Was the Neanderthal man really some kind of ape man?
The first Neanderthal skull was discovered in Gibraltar in 1848. Eight years later the “original” Neanderthal man was discovered in a limestone quarry in the Neander Valley near Düsseldorf in Germany (“Neanderthal” literally means “Neander’s Valley”). The Neander Valley in turn was named after Joachim Neander, a 17th century German theologian who taught Latin in nearby Düsseldorf and preached sermons in the valley which later came to bear his name.
Three years after the Neander Valley discovery, Charles Darwin published his Origin of Species in which he proposed that all life descended from a common ancestor. This includes humans who were thought to have evolved from some sort of ape-like ancestor. The Neanderthal man was subsequently reinterpreted by the scientists of the 19th century who came to see him as a sort of ape-man, an evolutionary link between man and ape. This view persisted into the 20th century.

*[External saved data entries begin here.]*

(** The members of a value are copied without cleaning up; [UA_copy] does it
    for the whole value, and for every element of an array. *)
Fixpoint copy_noInit (v : UA_Value) : M (status * UA_Value) :=
  let element v := r ← copy_noInit v; mret (cleaned (zeroed v) r) in
  match v with
  | VInt _ | VGuid _ => mret (GOOD, v)
  | VString s => '(r, s) ← UA_String_copy s; mret (r, VString s)
  | VNodeId n => '(r, n) ← UA_NodeId_copy n; mret (r, VNodeId n)
  | VExpandedNodeId n => '(r, n) ← UA_ExpandedNodeId_copy n; mret (r, VExpandedNodeId n)
  | VQualifiedName n => '(r, n) ← UA_QualifiedName_copy n; mret (r, VQualifiedName n)
  | VLocalizedText t => '(r, t) ← UA_LocalizedText_copy t; mret (r, VLocalizedText t)
  | VExtEncoded encoding typeId body =>
      '(r1, typeId) ← UA_NodeId_copy typeId;
      '(r2, body) ← UA_String_copy body;
      mret (Z.lor r1 r2, VExtEncoded encoding typeId body)
  | VExtDecoded encoding type data =>
      if (encoding =? UA_EXTENSIONOBJECT_DECODED) || (encoding =? UA_EXTENSIONOBJECT_DECODED_NODELETE) then
        match type, data with
        | Some _, Some d =>
            '(r, arr) ← UA_Array_copy element true (ArrData [d]);
            mret (r, VExtDecoded UA_EXTENSIONOBJECT_DECODED type
                       match arr with ArrData [d] => Some d | _ => None end)
        | _, _ => mret (BADINTERNALERROR, zeroed v)
        end
      else mret (GOOD, zeroed v)
  | VDataValue h value =>
      '(r, value) ← copy_noInit value;
      if bad r then
        if owns_data value then undefined else mret (r, VDataValue h UA_Variant_null)
      else mret (r, VDataValue h value)
  | VVariant type data dims =>
      '(r, data) ← copy_variant_data element (bool_decide (is_Some type)) data;
      if bad r then mret (r, UA_Variant_null)
      else
        '(r, dims) ← UA_Array_copy copy_int true dims;
        mret (r, VVariant type data dims)
  | VDiagnosticInfo d => '(r, d) ← DiagnosticInfo_copy d; mret (r, VDiagnosticInfo d)
  | VStruct fields =>
      '(r, fields) ← copy_members copy_noInit element fields;
      mret (r, VStruct fields)
  end.

Definition UA_copy (v : UA_Value) : M (status * UA_Value) :=
  r ← copy_noInit v; mret (cleaned (zeroed v) r).
End Copy.

(** ** Index ranges

    [UA_NumericRange_parseFromString] ([src/server/ua_server_utils.c]) and the
    parts of arrays that a range selects ([src/ua_types.c]): [computeStrides]
    finds blocks of elements with a constant distance, which are copied out of
    a variant or overwritten in it.  An access outside of an array is undefined. *)

Definition BADINVALIDARGUMENT : status := 0x80AB0000.

(** [UA_NumericRangeDimension] ([include/ua_types.h]) *)
Record UA_NumericRangeDimension := mkRangeDim { min : Z; max : Z }.   (* UA_UInt32 *)

Definition UA_NumericRange : Type := list UA_NumericRangeDimension.

(** ** Parsing *)

(** The dimension at the beginning of [buf] and its length; the length 0 is an
    error. *)
Definition readDimension (buf : list Z) : Z * UA_NumericRangeDimension :=
  let '(lo, progress) := UA_readNumber buf in
  if progress =? 0 then (0, mkRangeDim lo lo)
  else if (zlen buf <=? progress + 1) || negb (nth (Z.to_nat progress) buf 0 =? 58)
  then (progress, mkRangeDim lo lo)
  else
    let '(hi, progress2) := UA_readNumber (drop (Z.to_nat (progress + 1)) buf) in
    if progress2 =? 0 then (0, mkRangeDim lo hi)
    else if hi <=? lo then (0, mkRangeDim lo hi)
    else (progress + 1 + progress2, mkRangeDim lo hi).

Section Range.
Context {E : Env}.

(** One dimension after the other; every round reads at least one character, so
    [length str] rounds are enough.  [dimensionsMax] is the size of the array. *)
Fixpoint parse_dimensions (fuel : nat) (str : list Z) (dims : UA_NumericRange) (dimensionsMax : Z)
    : M (status * UA_NumericRange) :=
  match fuel with
  | O => undefined
  | S fuel =>
      let full := dimensionsMax <=? zlen dims in
      ok ← (if full then malloc else mret true);
      if negb ok then mret (BADOUTOFMEMORY, [])
      else
        let dimensionsMax := if full then dimensionsMax + 2 else dimensionsMax in
        let '(progress, dim) := readDimension str in
        if progress =? 0 then mret (BADINDEXRANGEINVALID, [])
        else
          let dims := dims ++ [dim] in
          match drop (Z.to_nat progress) str with
          | [] => mret (GOOD, dims)
          | c :: rest =>
              if negb (c =? 44) then mret (BADINDEXRANGEINVALID, [])
              else parse_dimensions fuel rest dims dimensionsMax
          end
  end.
(* ===== verification/IndexRangeCorrect.v ===== *)
(** * Index ranges: what is read and written

    Copying a range out of a variant never leaves its arrays, and gives the
    selected elements; writing a range replaces exactly them. *)

From Stdlib Require Import ZArith Lia.
From stdpp Require Import base list numbers tactics sets gmap.
From S2P Require Import Prelude StateMonad UaTypes UaValue NodeStore AddressSpace NodeTree AddressLogic Variant VariantCopyCorrect Strides.

(** The elements at places of a list. *)
Definition pick {A} (l : list A) (ps : list Z) : list A := omap (fun p => l !! Z.to_nat p) ps.

Lemma pick_app {A} (l : list A) ps qs : pick l (ps ++ qs) = pick l ps ++ pick l qs.
Proof. apply omap_app. Qed.

Lemma length_pick {A} (l : list A) ps : (forall p, p ∈ ps -> 0 <= p < zlen l) -> length (pick l ps) = length ps.
Proof.
  unfold pick; induction ps as [|p ps IH]; intros H; [done|]; cbn [omap list_omap].
  destruct (lookup_lt_is_Some_2 l (Z.to_nat p)) as [a ->].
  - specialize (H p ltac:(left)); unfold zlen in H; lia.
  - simpl; f_equal; apply IH; intros; apply H; by right.
Qed.

(** ** The loops of the copy *)

Section Loops.
Context {E : Env} {A B : Type} (f : A -> M (status * B)) (Q : A -> status * B -> Prop) (keep : bool).

(** A run over elements: each is copied, and without [keep] an error is the end. *)
Inductive run : status -> list A -> status -> list B -> Prop :=
  | run_nil r : run r [] r []
  | run_stop r l : keep = false -> r <> GOOD -> run r l r []
  | run_cons r a l r1 b r2 l' : (keep = false -> r = GOOD) -> Q a (r1, b) -> run r1 l r2 l' ->
      run r (a :: l) r2 (b :: l').

Lemma run_both r l1 r1 l1' l2 r2 l2' : run r l1 r1 l1' -> run r1 l2 r2 l2' -> run r (l1 ++ l2) r2 (l1' ++ l2').
Proof.
  induction 1 as [|r l Hk Hr|]; intros H2; simpl; [done| |econstructor; eauto].
  inversion H2; subst; [by apply run_stop|by apply run_stop|]; by destruct Hr; auto.
Qed.

(** All elements succeed. *)
Lemma run_good (g : A -> B) r l r' l' : (forall a x, a ∈ l -> Q a x -> x = (GOOD, g a)) -> run r l r' l' ->
  r = GOOD -> r' = GOOD /\ l' = map g l.
Proof.
  intros Hq; induction 1 as [| |r a l r1 b r2 l' Hk Ha Hrun IH]; intros ->; [done|done|].
  pose proof (Hq a (r1, b) ltac:(left) Ha) as [= -> ->].
  destruct IH as [-> ->]; [intros; apply Hq; [by right|done]|done|done].
Qed.

(** As many results as elements, unless an error ended the run. *)
Lemma run_length r l r' l' : run r l r' l' -> keep = true \/ r' = GOOD -> length l' = length l.
Proof.
  induction 1 as [|r l Hk Hr|r a l r1 b r2 l' Hk Ha Hrun IH]; intros H; simpl; [done| |by rewrite IH].
  destruct H; congruence.
Qed.

Context (elements : list A).
Hypothesis Hf : forall a s, a ∈ elements -> quiet (f a) s (Q a).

The “Old Man of La Chapelle-aux-Saints,” originally reconstructed by the famous 19th century French paleontologist Pierre Marcellin Boule, was the first nearly complete Neanderthal man skeleton discovered in the modern era. The “Old Man” had a severely curved spine. This combined with his large browridge and his low-vaulted cranium gave him a hunched over ape-man-like appearance. It was later determined that the Old Man suffered from a deforming bone disease.
In the mid 1950’s American anatomists William Straus and A. J. Cave reexamined the Old Man of La Chapelle-aux-Saints. It was their conclusion that “if he could be reincarnated and placed in a New York subway provided he were bathed, shaved, and dressed in modern clothing it is doubtful whether he would attract any more attention that some of its other denizens” (Quarterly Review of Biology, vol. 32, pp. 348–63, December).
The anatomical peculiarities of the Neanderthal men are known to exist within the normal boundaries of human variation potential. In other words, the Neanderthals were just regular humans who looked a little different than you and I do today (similar to how Australian aborigines look significantly different than Native American Indians and yet they are all human).
The Neanderthals were known to bury their dead (whose bodies they covered in flowers), they used tools, worked with animal hides, took care of each other and generally acted like humans act. There is no indication that they were the brutish beasts they are seen as by many today. Their brain cavity was actually much larger than the average brain today.
It appears that many of the Neanderthals suffered from a Vitamin D deficiency. This caused their bones to grow soft and deformed. This has contributed the popular hunched-over ape-man misconception. The Vitamin D deficiency may simply be indicative of the era in which they lived. Vitamin D comes from fish oils and dairy products and is produced in the body when the skin is exposed to the sun. The Neanderthals obviously had a very poor diet. In addition to this, they appear to have spent much of their time taking shelter in caves. It is believed by many scholars that the Neanderthals lived during an Ice Age. This would explain their poor diets and lack of exposure to the sun. So, while the ape-man perspective has been shown to be false, Neanderthal man was certainly a caveman in the true sense of the word.